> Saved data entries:

(** What the metadata loop adds to the map it is given. *)
Lemma metadata_loop_spec (archive_parts : list string) :
  forall remote meta,
    metadata_loop head archive_parts remote = inr meta ->
    (forall f, In f archive_parts ->
       exists response size,
         head (YAQWSX_BASE_URL +:+ "/" +:+ f) = Some response
         /\ head_ok response = true
         /\ header_size (content_length response) = Some size
         /\ meta !! f
            = Some {| r_size := size; r_etag := etag response;
                      r_lastModified := last_modified response;
                      r_url := Some (YAQWSX_BASE_URL +:+ "/" +:+ f) |})
    /\ (forall f, ~ In f archive_parts -> meta !! f = remote !! f).
Proof.
  induction archive_parts as [|g rest IH]; intros remote meta Hrun;
    cbn [metadata_loop] in Hrun.
  - injection Hrun as <-. split; [intros f [] | reflexivity].
  - destruct (head (YAQWSX_BASE_URL +:+ "/" +:+ g)) as [response|] eqn:Hhead;
      [|discriminate].
    destruct (head_ok response) eqn:Hok; cbn [negb] in Hrun; [|discriminate].
    destruct (header_size (content_length response)) as [size|] eqn:Hsize;
      [|discriminate].
    destruct (IH _ _ Hrun) as [Hin Hout]. split.
    + intros f [<- | Hf].
      * destruct (in_dec string_dec g rest) as [Hg | Hg].
        -- destruct (Hin g Hg) as (r2 & s2 & Hh2 & Hok2 & Hs2 & Hm2).
           exists r2, s2. auto.
        -- exists response, size. rewrite (Hout g Hg), lookup_insert_eq. auto.
      * now apply Hin.
    + intros f Hf. rewrite Hout by (intros H; apply Hf; now right).
      apply lookup_insert_ne. intros ->. apply Hf. now left.
Qed.

(** X23: when [_get_remote_archive_metadata] returns, the server has
    answered the probe of every archive part with a success status and a
    usable length; the map has an entry for each archive part, made of the
    size, change-tag and last-modified value of that answer, and for nothing
    else; and the URL recorded for a part is the URL the probe went to, so
    that the download of a part, which prefers the recorded URL, goes to
    [YAQWSX_BASE_URL/<name>] for every name. *)
Theorem remote_metadata_covers_the_archive_parts
    (archive_parts : list string) (meta : gmap string remote_file) :
  _get_remote_archive_metadata head archive_parts = inr meta ->
  (forall f, In f archive_parts ->
     exists response size,
       head (YAQWSX_BASE_URL +:+ "/" +:+ f) = Some response
       /\ head_ok response = true
       /\ header_size (content_length response) = Some size
       /\ meta !! f
          = Some {| r_size := size; r_etag := etag response;
                    r_lastModified := last_modified response;
                    r_url := Some (YAQWSX_BASE_URL +:+ "/" +:+ f) |})
  /\ (forall f, ~ In f archive_parts -> meta !! f = None)
  /\ (forall f, part_url meta f = YAQWSX_BASE_URL +:+ "/" +:+ f).
Proof.
  unfold _get_remote_archive_metadata. intros Hrun.
  destruct (metadata_loop_spec _ _ _ Hrun) as [Hin Hout].
  split; [exact Hin|]. split.
  - intros f Hf. rewrite (Hout f Hf). apply lookup_empty.
  - intros f. unfold part_url, lookup_remote.
    destruct (in_dec string_dec f archive_parts) as [Hf | Hf].
    + destruct (Hin f Hf) as (response & size & _ & _ & _ & ->). reflexivity.
    + rewrite (Hout f Hf), lookup_empty. reflexivity.
Qed.

End Server.

Section Env.
Variable json_dump : manifest -> string.
Variable json_load : string -> option manifest.
Variable network : string -> option response.
Variable disk_free : string -> Z.
Variable now : Z.
(** ** Byte strings *)

Abbreviation byte := Byte.byte.
Abbreviation bytes := (list Byte.byte).

#[export] Instance byte_eq_decision : EqDecision byte := Byte.byte_eq_dec.
#[export] Program Instance byte_countable : Countable byte :=
  inj_countable Byte.to_N Byte.of_N _.
Next Obligation. intros b. apply Byte.of_to_N. Qed.

(** [b"..."]: the bytes of a literal. *)
Definition bs (s : string) : bytes := String.list_byte_of_string s.

(** ** Automation *)

(** [ob]: the lemmas that close the routine goals of the components;
    [ob_len]: rewriting rules that compute lengths. *)
Create HintDb ob discriminated.
Create Rewrite HintDb ob_len.

#[export] Hint Rewrite @length_app @length_cons @length_nil @length_take @length_drop
  @length_map @length_le_split : ob_len.

(** Compute every length in the goal and the context, then [lia]. *)
Ltac len_lia :=
  repeat autorewrite with ob_len in *; cbn [length] in *; width_lia.

(** Split conjunctions in the context and substitute equations. *)
Ltac inv_all :=
  repeat match goal with
  | H : _ ∧ _ |- _ => destruct H
  | H : ∃ _, _ |- _ => destruct H
  | H : Some _ = Some _ |- _ => injection H as H
  | H : (_, _) = (_, _) |- _ => injection H as H
  | H : Some _ = None |- _ => discriminate H
  | H : None = Some _ |- _ => discriminate H
  end; subst.

(** Prove a decidable closed proposition by running its decision procedure. *)
Ltac by_decision := apply (bool_decide_unpack _); vm_compute; exact I.

(** ** Generic lemmas on lists *)

Section Lists.
Context {A : Type}.
Implicit Types l : list A.

Lemma take_len_app l1 l2 : take (length l1) (l1 ++ l2) = l1.
Proof. apply take_app_length. Qed.

Lemma drop_len_app l1 l2 : drop (length l1) (l1 ++ l2) = l2.
Proof. apply drop_app_length. Qed.

(** A proper prefix taken from a list, with what is left of it. *)
Lemma take_split n l : ∃ r, l = take n l ++ r.
Proof. exists (drop n l). symmetry. apply take_drop. Qed.

Lemma fold_left_snoc {B} (f : B → A → B) l x b :
  fold_left f (l ++ [x]) b = f (fold_left f l b) x.
Proof. by rewrite fold_left_app. Qed.

Lemma Forall_snoc_iff (P : A → Prop) l x : Forall P (l ++ [x]) ↔ Forall P l ∧ P x.
Proof. rewrite Forall_app, Forall_singleton. done. Qed.

(** [mapM] succeeds when every element does. *)
Lemma mapM_related {B} (f : A → option B) (R : A → B → Prop) l :
  (∀ x, x ∈ l → ∃ y, f x = Some y ∧ R x y) → ∃ k, mapM f l = Some k ∧ Forall2 R l k.
Proof.
  induction l as [|x l IH]; intros H; [by exists []|].
  destruct (H x) as (y & Ey & Ry); [constructor|]. destruct IH as (k & Ek & Rk); [intros; apply H; by constructor|].
  exists (y :: k). cbn. rewrite Ey. cbn. rewrite Ek. split; [done|by constructor].
Qed.

Lemma StronglySorted_filter (R : relation A) (P : A → Prop) `{∀ x, Decision (P x)} l :
  StronglySorted R l → StronglySorted R (filter P l).
Proof.
  induction 1 as [|x l _ IH Hx]; [constructor|]. rewrite filter_cons. case_decide; [|done].
  constructor; [done|]. rewrite Forall_forall in Hx |- *. intros y [_ Hy]%list_elem_of_filter. by apply Hx.
Qed.

Lemma omap_indexed {B} (f : A → option B) l (ys : list B) :
  length l = length ys → (∀ k x, l !! k = Some x → f x = ys !! k) → omap f l = ys.
Proof.
  revert ys; induction l as [|x l IH]; intros [|y ys] Hl Hf; try done. cbn [omap list_omap].
  rewrite (Hf 0%nat x eq_refl). cbn. f_equal. apply IH; [by injection Hl|]. intros k z Hz. by apply (Hf (S k)).
Qed.

Lemma filter_omap {B} (f : A → option B) (P : B → Prop) (Q : A → Prop)
    `{∀ y, Decision (P y)} `{∀ x, Decision (Q x)} (l : list A) :
  (∀ x y, f x = Some y → P y ↔ Q x) → filter P (omap f l) = omap f (filter Q l).
Proof.
  intros Hf. induction l as [|x l IH]; [done|]. cbn [omap list_omap]. rewrite filter_cons.
  destruct (f x) as [y|] eqn:E.
  - rewrite filter_cons, IH. destruct (decide (P y)) as [Hy|Hy].
    + rewrite decide_True by by apply (Hf x y). cbn [omap list_omap]. by rewrite E.
    + rewrite decide_False; [done|]. intros Hx. by apply Hy, (Hf x y).
  - rewrite IH. case_decide; [|done]. cbn [omap list_omap]. by rewrite E.
Qed.

Lemma elem_of_list_prod {B} l (k : list B) x y : (x, y) ∈ list_prod l k ↔ x ∈ l ∧ y ∈ k.
Proof. rewrite !list_elem_of_In. apply in_prod_iff. Qed.
End Lists.

#[export] Hint Rewrite @take_len_app @drop_len_app : ob_len.

(** ** [BTreeMap]: a finite map iterated in key order *)

(** What a [BTreeMap] needs of its key type ([Ord]): a decidable total order. *)
Class KeyOrder (K : Type) `{EqDecision K} := {
  key_le : relation K;
  #[global] key_le_dec :: RelDecision key_le;
  #[global] key_le_trans :: Transitive key_le;
  #[global] key_le_total :: Total key_le;
  #[global] key_le_antisymm :: AntiSymm (=) key_le;
}.

Section BTree.
Context {K V : Type} `{Countable K} {KO : KeyOrder K}.

Definition entry_le (x y : K * V) : Prop := key_le x.1 y.1.
#[local] Instance entry_le_dec x y : Decision (entry_le x y) :=
  key_le_dec x.1 y.1.

(** The entries of a map in ascending key order ([for (k, v) in &map]). *)
Definition btree_iter (m : gmap K V) : list (K * V) :=
  merge_sort entry_le (map_to_list m).

(** [map.insert(k, v)] repeated over a list, first entry first. *)
Definition btree_extend (m : gmap K V) (l : list (K * V)) : gmap K V :=
  fold_left (λ m kv, <[kv.1 := kv.2]> m) l m.

Lemma btree_iter_perm m : btree_iter m ≡ₚ map_to_list m.
Proof. apply merge_sort_Permutation. Qed.

Lemma length_btree_iter m : length (btree_iter m) = size m.
Proof. rewrite btree_iter_perm. apply length_map_to_list. Qed.

Lemma elem_of_btree_iter m k v : (k, v) ∈ btree_iter m ↔ m !! k = Some v.
Proof. rewrite btree_iter_perm. apply elem_of_map_to_list. Qed.

Lemma btree_iter_NoDup m : NoDup (btree_iter m).*1.
Proof. rewrite btree_iter_perm. apply NoDup_fst_map_to_list. Qed.

Lemma btree_iter_sorted m : StronglySorted entry_le (btree_iter m).
Proof.
  apply StronglySorted_merge_sort.
  - intros x y z; apply (transitivity (R := key_le)).
  - intros x y; apply (total key_le).
Qed.

Lemma btree_extend_app m l1 l2 :
  btree_extend m (l1 ++ l2) = btree_extend (btree_extend m l1) l2.
Proof. apply fold_left_app. Qed.

Lemma btree_extend_fresh l m :
  NoDup l.*1 → (∀ k, k ∈ l.*1 → m !! k = None) →
  btree_extend m l = list_to_map l ∪ m.
Proof.
  revert m; induction l as [|[k v] l IH]; intros m Hnd Hfr; cbn.
  - by rewrite map_empty_union.
  - apply NoDup_cons in Hnd as [Hk Hnd].
    unfold btree_extend in IH. rewrite IH; [| done |].
    + rewrite <- insert_union_l. apply map_eq; intros k'.
      destruct (decide (k = k')) as [->|Hne].
      * rewrite lookup_insert_eq, lookup_union_r, lookup_insert_eq; [done|].
        by apply not_elem_of_list_to_map.
      * rewrite lookup_insert_ne, !lookup_union, lookup_insert_ne by done. done.
    + intros k' Hk'. rewrite lookup_insert_ne by (intros ->; done).
      apply Hfr. cbn. apply elem_of_cons. by right.
Qed.

(** Reading the entries back, in any order, rebuilds the map. *)
Lemma btree_extend_iter m : btree_extend ∅ (btree_iter m) = m.
Proof.
  rewrite btree_extend_fresh.
  - rewrite map_union_empty, (list_to_map_proper _ (map_to_list m)).
    + apply list_to_map_to_list.
    + apply btree_iter_NoDup.
    + apply btree_iter_perm.
  - apply btree_iter_NoDup.
  - intros k _. apply lookup_empty.
Qed.
End BTree.

#[export] Program Instance Z_key_order : KeyOrder Z := {| key_le := Z.le |}.

(** ** Counted loops with an early exit *)

(** How an iteration ends, with the variables of the loop as it leaves them. *)
Inductive Flow (A : Type) := Continue (a : A) | Break (a : A).
Arguments Continue {A} a.
Arguments Break {A} a.

(** [for _ in 0..n { body }] where [body] may [break]. The fuel bounds the
    iterations: every loop of the program that uses this consumes input, so one more
    than the input left is enough ([for_break_fuel]). *)
Fixpoint for_break {A} (fuel : nat) (n : Z) (body : A → Flow A) (a : A) : A :=
  if (n <=? 0)%Z then a
  else match fuel with
       | O => a
       | S fuel =>
           match body a with
           | Break a' => a'
           | Continue a' => for_break fuel (n - 1) body a'
           end
       end.

(** Fuel above a measure that [body] decreases changes nothing. *)
Lemma for_break_fuel {A} (μ : A → nat) (body : A → Flow A) :
  (∀ a a', body a = Continue a' → μ a' < μ a) →
  ∀ f1 f2 n a, μ a < f1 → μ a < f2 → for_break f1 n body a = for_break f2 n body a.
Proof.
  intros Hμ f1; induction f1 as [|f1 IH]; intros [|f2] n a H1 H2; try lia.
  cbn. destruct (n <=? 0)%Z; [done|].
  destruct (body a) as [a'|] eqn:E; [|done].
  apply Hμ in E. apply IH; lia.
Qed.

(** The loop counted by the length of a list, one item per iteration. *)
Lemma for_break_nil {A} (body : A → Flow A) fuel a : for_break fuel 0 body a = a.
Proof. by destruct fuel. Qed.

Lemma for_break_cons {A B} (body : A → Flow A) (x : B) (l : list B) fuel a a' :
  body a = Continue a' →
  for_break (S fuel) (len (x :: l)) body a = for_break fuel (len l) body a'.
Proof.
  intros E. cbn [for_break length].
  destruct (Z.leb_spec (Z.of_nat (S (length l))) 0); [lia|]. rewrite E.
  f_equal. lia.
Qed.

(** A property that every iteration keeps. *)
Lemma for_break_inv {A} (P : A → Prop) (body : A → Flow A) fuel n a :
  (∀ x, P x → match body x with Continue y | Break y => P y end) → P a → P (for_break fuel n body a).
Proof.
  intros Hb; revert n a; induction fuel as [|fuel IH]; intros n a Ha; cbn; case_match; try done.
  specialize (Hb a Ha). destruct (body a) as [a'|a']; [|done]. eauto.
Qed.
Lemma sub_round_mono a b a' : 0 <= b <= a → a <= a' <= INF → sub_round a b <= sub_round a' b.
Proof.
  intros. unfold sub_round. destruct (Z.eqb_spec a INF), (Z.eqb_spec a' INF); try lia.
  apply Z.min_le_compat_r, rnd_mono; lia.
Qed.

Lemma sub_round_nonneg a b : 0 <= b <= a → 0 <= sub_round a b.
Proof.
  intros. pose proof INF_pos. unfold sub_round. case_match; [lia|].
  assert (rnd 0 1 <= rnd (a - b) 1) by (apply rnd_mono; lia). change (rnd 0 1) with 0 in *. lia.
Qed.

(** ** Multiplication and division of positive numbers *)

Lemma positive_finite x a : denotes x a → 0 < a < INF →
  ∃ m e, x = S754_finite false m e ∧ a = Zpos m * 2 ^ (e + 1074) ∧ valid x.
Proof.
  intros Hx Ha. destruct x as [s|s| |s m e]; [destruct Hx as [_ [= ?]]; lia| |by destruct Hx|].
  - apply denotes_infinity in Hx. destruct s; cbn [signed] in Hx; lia.
  - pose proof (denotes_finite _ _ _ _ Hx) as (E & He & _). assert (0 < 2 ^ (e + 1074)) by lia.
    destruct s; cbn [signed] in E; [nia|]. exists m, e. by destruct Hx.
Qed.

Lemma f64_mul_pos x y a b :
  denotes x a → denotes y b → 0 < a < INF → 0 < b < INF → denotes (f64_mul x y) (Z.min (rnd (a * b) (2 ^ 1074)) INF).
Proof.
  intros Hx Hy Ha Hb. destruct (positive_finite x a Hx Ha) as (m & e & -> & -> & Hv).
  destruct (positive_finite y b Hy Hb) as (m' & e' & -> & -> & Hv').
  cbn [f64_mul SFmul xorb]. pose proof (binary_round_aux_spec false (Zpos (m * m')) 1 (e + e')) as H.
  unfold loc_of in H. rewrite Z.div_1_r, Z.mod_1_r, Z.mul_1_l in H.
  pose proof (valid_bounds _ _ _ Hv) as (Hm & He & Hn). pose proof (valid_bounds _ _ _ Hv') as (Hm' & He' & Hn').
  rewrite (rnd_eq _ _ (Zpos (m * m') * 2 ^ Z.max (e + e' + 1074) 0) (2 ^ Z.max (- (e + e' + 1074)) 0)).
  - apply H; [lia..|]. rewrite fexp64_eq, Zdigits2_log2 by lia.
    pose proof (Z.log2_nonneg (Zpos (m * m'))).
    assert (Hl : -1074 < e ∨ -1074 < e' → 52 <= Z.log2 (Zpos (m * m'))).
    { intros Ho. apply Z.log2_le_pow2; [lia|]. rewrite Pos2Z.inj_mul. destruct Ho as [Ho|Ho]; [specialize (Hn Ho)|specialize (Hn' Ho)]; nia. }
    destruct (Z.eq_dec e (-1074)), (Z.eq_dec e' (-1074)); lia.
  - lia.
  - lia.
  - lia.
  - rewrite Pos2Z.inj_mul.
    transitivity (Zpos m * Zpos m' * (2 ^ (e + 1074) * 2 ^ (e' + 1074) * 2 ^ Z.max (- (e + e' + 1074)) 0)); [ring|].
    transitivity (Zpos m * Zpos m' * (2 ^ Z.max (e + e' + 1074) 0 * 2 ^ 1074)); [|ring].
    f_equal. rewrite <- !Z.pow_add_r by lia. f_equal. lia.
Qed.

Lemma SFdiv_core_spec m e m' e' :
  let '(q, z, l) := SFdiv_core_binary 53 1024 (Zpos m) e (Zpos m') e' in
  ∃ n, 0 <= n ∧ q = n / Zpos m' ∧ l = loc_of n (Zpos m') ∧ n = Zpos m * 2 ^ (e - e' - z) ∧ z <= e - e' ∧
    z <= fexp64 (Zdigits2 q + z).
Proof.
  unfold SFdiv_core_binary. cbn zeta. set (z := Z.min _ (e - e')). set (s := e - e' - z).
  assert (Hs : 0 <= s) by lia.
  replace (match s with Z0 => Zpos m | Zpos _ => Z.shiftl (Zpos m) s | Zneg _ => 0 end) with (Zpos m * 2 ^ s).
  2: { rewrite Z.shiftl_mul_pow2 by lia. destruct s; [cbn; lia|done|lia]. }
  set (n := Zpos m * 2 ^ s). assert (Hn : 0 < n) by (apply Z.mul_pos_pos; lia).
  pose proof (Z.div_mod n (Zpos m') ltac:(lia)) as E. pose proof (Z.mod_pos_bound n (Zpos m') ltac:(lia)) as B.
  rewrite (surjective_pairing (Z.div_eucl n (Zpos m'))).
  replace (Z.div_eucl n (Zpos m')).1 with (n / Zpos m') by (unfold Z.div; by destruct (Z.div_eucl _ _)).
  replace (Z.div_eucl n (Zpos m')).2 with (n mod Zpos m') by (unfold Z.modulo; by destruct (Z.div_eucl _ _)).
  exists n. split_and!; [lia|done| |done|lia|].
  - unfold loc_of, new_location, new_location_even, new_location_odd. set (r := n mod Zpos m') in *.
    destruct (Z.even (Zpos m')) eqn:Ee; [done|]. destruct (r =? 0); [done|]. f_equal.
    assert (Zpos m' = 2 * (Zpos m' / 2) + 1).
    { rewrite (Z.div_mod (Zpos m') 2) at 1 by lia. rewrite Zmod_odd, <- Z.negb_even, Ee. done. }
    destruct (Z.compare_spec (2 * r + 1) (Zpos m')), (Z.compare_spec (2 * r) (Zpos m')); (done || lia).
  - rewrite fexp64_eq. destruct (Z.le_gt_cases z (-1074)) as [|Hz]; [lia|].
    assert (Hb : 53 + Z.log2 (Zpos m') + 1 <= Z.log2 (Zpos m) + 1 + s).
    { assert (Ez : z <= fexp64 (Zdigits2 (Zpos m) + e - (Zdigits2 (Zpos m') + e'))) by apply Z.le_min_l.
      rewrite fexp64_eq, !Zdigits2_log2 in Ez by lia. lia. }
    assert (Hq : 2 ^ 52 <= n / Zpos m').
    { apply Z.div_le_lower_bound; [lia|].
      pose proof (Z.log2_spec (Zpos m') ltac:(lia)) as [_ U]. pose proof (Z.log2_spec (Zpos m) ltac:(lia)) as [L _].
      trans (2 ^ Z.succ (Z.log2 (Zpos m')) * 2 ^ 52); [apply Z.mul_le_mono_nonneg_r; lia|].
      trans (2 ^ Z.log2 (Zpos m) * 2 ^ s); [|apply Z.mul_le_mono_nonneg_r; lia].
      pose proof (Z.log2_nonneg (Zpos m')). pose proof (Z.log2_nonneg (Zpos m)).
      rewrite <- !Z.pow_add_r by lia. apply Z.pow_le_mono_r; lia. }
    rewrite Zdigits2_log2 by lia. assert (52 <= Z.log2 (n / Zpos m')) by (apply Z.log2_le_pow2; lia). lia.
Qed.

Lemma f64_div_pos x y a b :
  denotes x a → denotes y b → 0 < a < INF → 0 < b < INF → denotes (f64_div x y) (Z.min (rnd (a * 2 ^ 1074) b) INF).
Proof.
  intros Hx Hy Ha Hb. destruct (positive_finite x a Hx Ha) as (m & e & -> & -> & Hv).
  destruct (positive_finite y b Hy Hb) as (m' & e' & -> & -> & Hv').
  cbn [f64_div SFdiv xorb]. pose proof (SFdiv_core_spec m e m' e') as H.
  destruct (SFdiv_core_binary _ _ _ _ _ _) as [[q z] l]. destruct H as (n & Hn & -> & -> & En & Hz & Hp).
  pose proof (binary_round_aux_spec false n (Zpos m') z Hn ltac:(lia) Hp) as H.
  pose proof (valid_bounds _ _ _ Hv) as (_ & He & _). pose proof (valid_bounds _ _ _ Hv') as (_ & He' & _).
  rewrite (rnd_eq _ _ (n * 2 ^ Z.max (z + 1074) 0) (Zpos m' * 2 ^ Z.max (- (z + 1074)) 0)); [done|lia|lia|lia|].
  rewrite En.
  transitivity (Zpos m * Zpos m' * (2 ^ (e + 1074) * 2 ^ 1074 * 2 ^ Z.max (- (z + 1074)) 0)); [ring|].
  transitivity (Zpos m * Zpos m' * (2 ^ (e - e' - z) * 2 ^ Z.max (z + 1074) 0 * 2 ^ (e' + 1074))); [|ring].
  f_equal. rewrite <- !Z.pow_add_r by lia. f_equal. lia.
Qed.

(** ** Finite numbers *)

(** A finite number above zero, or not below it. *)
Definition fpos (x : f64) : bool :=
  match x with S754_finite false _ _ => valid_binary 53 1024 x | _ => false end.
Definition fnonneg (x : f64) : bool :=
  match x with S754_zero _ => true | _ => fpos x end.

Lemma fpos_denotes x : fpos x = true ↔ ∃ v, denotes x v ∧ 0 < v < INF.
Proof.
  split.
  - destruct x as [|[]| |[] m e]; try done. intros Hv. eexists. split; [done|]. cbn [signed].
    by apply (denotes_lt_INF false m e).
  - intros (v & Hx & Hv). by destruct (positive_finite x v Hx Hv) as (m & e & -> & _ & Hv').
Qed.

Lemma denotes_zero x : denotes x 0 ↔ ∃ s, x = S754_zero s.
Proof.
  split; [|by intros [s ->]]. intros Hx. destruct x as [s|s| |s m e]; [by exists s|..].
  - apply denotes_infinity in Hx. by destruct s.
  - by destruct Hx.
  - apply denotes_finite in Hx as (E & He & _). assert (0 < 2 ^ (e + 1074)) by lia. destruct s; cbn [signed] in E; nia.
Qed.

Lemma fnonneg_denotes x : fnonneg x = true ↔ ∃ v, denotes x v ∧ 0 <= v < INF.
Proof.
  pose proof INF_pos. split.
  - intros Hx. assert (x = S754_zero true ∨ x = S754_zero false ∨ fpos x = true) as [->|[->|Hp]]
      by (destruct x as [[]|[]| |[] ? ?]; auto).
    1,2: exists 0; split; [done|lia]. apply fpos_denotes in Hp as (v & ? & ?). exists v. split; [done|lia].
  - intros (v & Hx & Hv). destruct (Z.eq_dec v 0) as [->|]; [by apply denotes_zero in Hx as [s ->]|].
    assert (fpos x = true) as Hp by (apply fpos_denotes; exists v; split; [done|lia]). by destruct x as [|[]| |[]].
Qed.

Lemma f64_mul_nonneg x y a b :
  denotes x a → denotes y b → 0 <= a < INF → 0 <= b < INF → denotes (f64_mul x y) (Z.min (rnd (a * b) (2 ^ 1074)) INF).
Proof.
  intros Hx Hy Ha Hb. destruct (Z.eq_dec a 0) as [->|]; [|destruct (Z.eq_dec b 0) as [->|]].
  - rewrite Z.mul_0_l. apply denotes_zero in Hx as [s ->]. destruct y as [s'|s'| |s' m' e']; try done; [|by destruct Hy].
    apply denotes_infinity in Hy. destruct s'; cbn [signed] in Hy; lia.
  - rewrite Z.mul_0_r. apply denotes_zero in Hy as [s ->]. destruct x as [s'|s'| |s' m' e']; try done; [|by destruct Hx].
    apply denotes_infinity in Hx. destruct s'; cbn [signed] in Hx; lia.
  - apply f64_mul_pos; [done..|lia|lia].
Qed.

(** A quotient by a positive finite number. *)
Definition div_round (a b : Z) : Z := if a =? INF then INF else Z.min (rnd (a * 2 ^ 1074) b) INF.

Lemma f64_div_nonneg x y a b :
  denotes x a → denotes y b → 0 <= a → 0 < b < INF → denotes (f64_div x y) (div_round a b).
Proof.
  intros Hx Hy Ha Hb. unfold div_round. pose proof (denotes_range x a Hx).
  destruct (positive_finite y b Hy Hb) as (m & e & -> & _ & _). destruct (Z.eqb_spec a INF) as [->|].
  - by apply denotes_INF in Hx as ->.
  - destruct (Z.eq_dec a 0) as [->|]; [|apply f64_div_pos; [done..|lia|lia]].
    apply denotes_zero in Hx as [s ->]. rewrite Z.mul_0_l. assert (rnd 0 b = 0) as ->; [|by destruct s].
    rewrite <- (rnd_exact 0 0 b) at 2 by lia. done.
Qed.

> GOAL OF THE EXERCISE:
Set down exactly the lines of the data above, beginning with the line that has "- apply denotes_infinity in Hx. destruct" and ending with the line that has "Lemma f64_mul_pos x", and no others.

> OUTPUT OF THE EXERCISE:
  - apply denotes_infinity in Hx. destruct s; cbn [signed] in Hx; lia.
  - pose proof (denotes_finite _ _ _ _ Hx) as (E & He & _). assert (0 < 2 ^ (e + 1074)) by lia.
    destruct s; cbn [signed] in E; [nia|]. exists m, e. by destruct Hx.
Qed.

Lemma f64_mul_pos x y a b :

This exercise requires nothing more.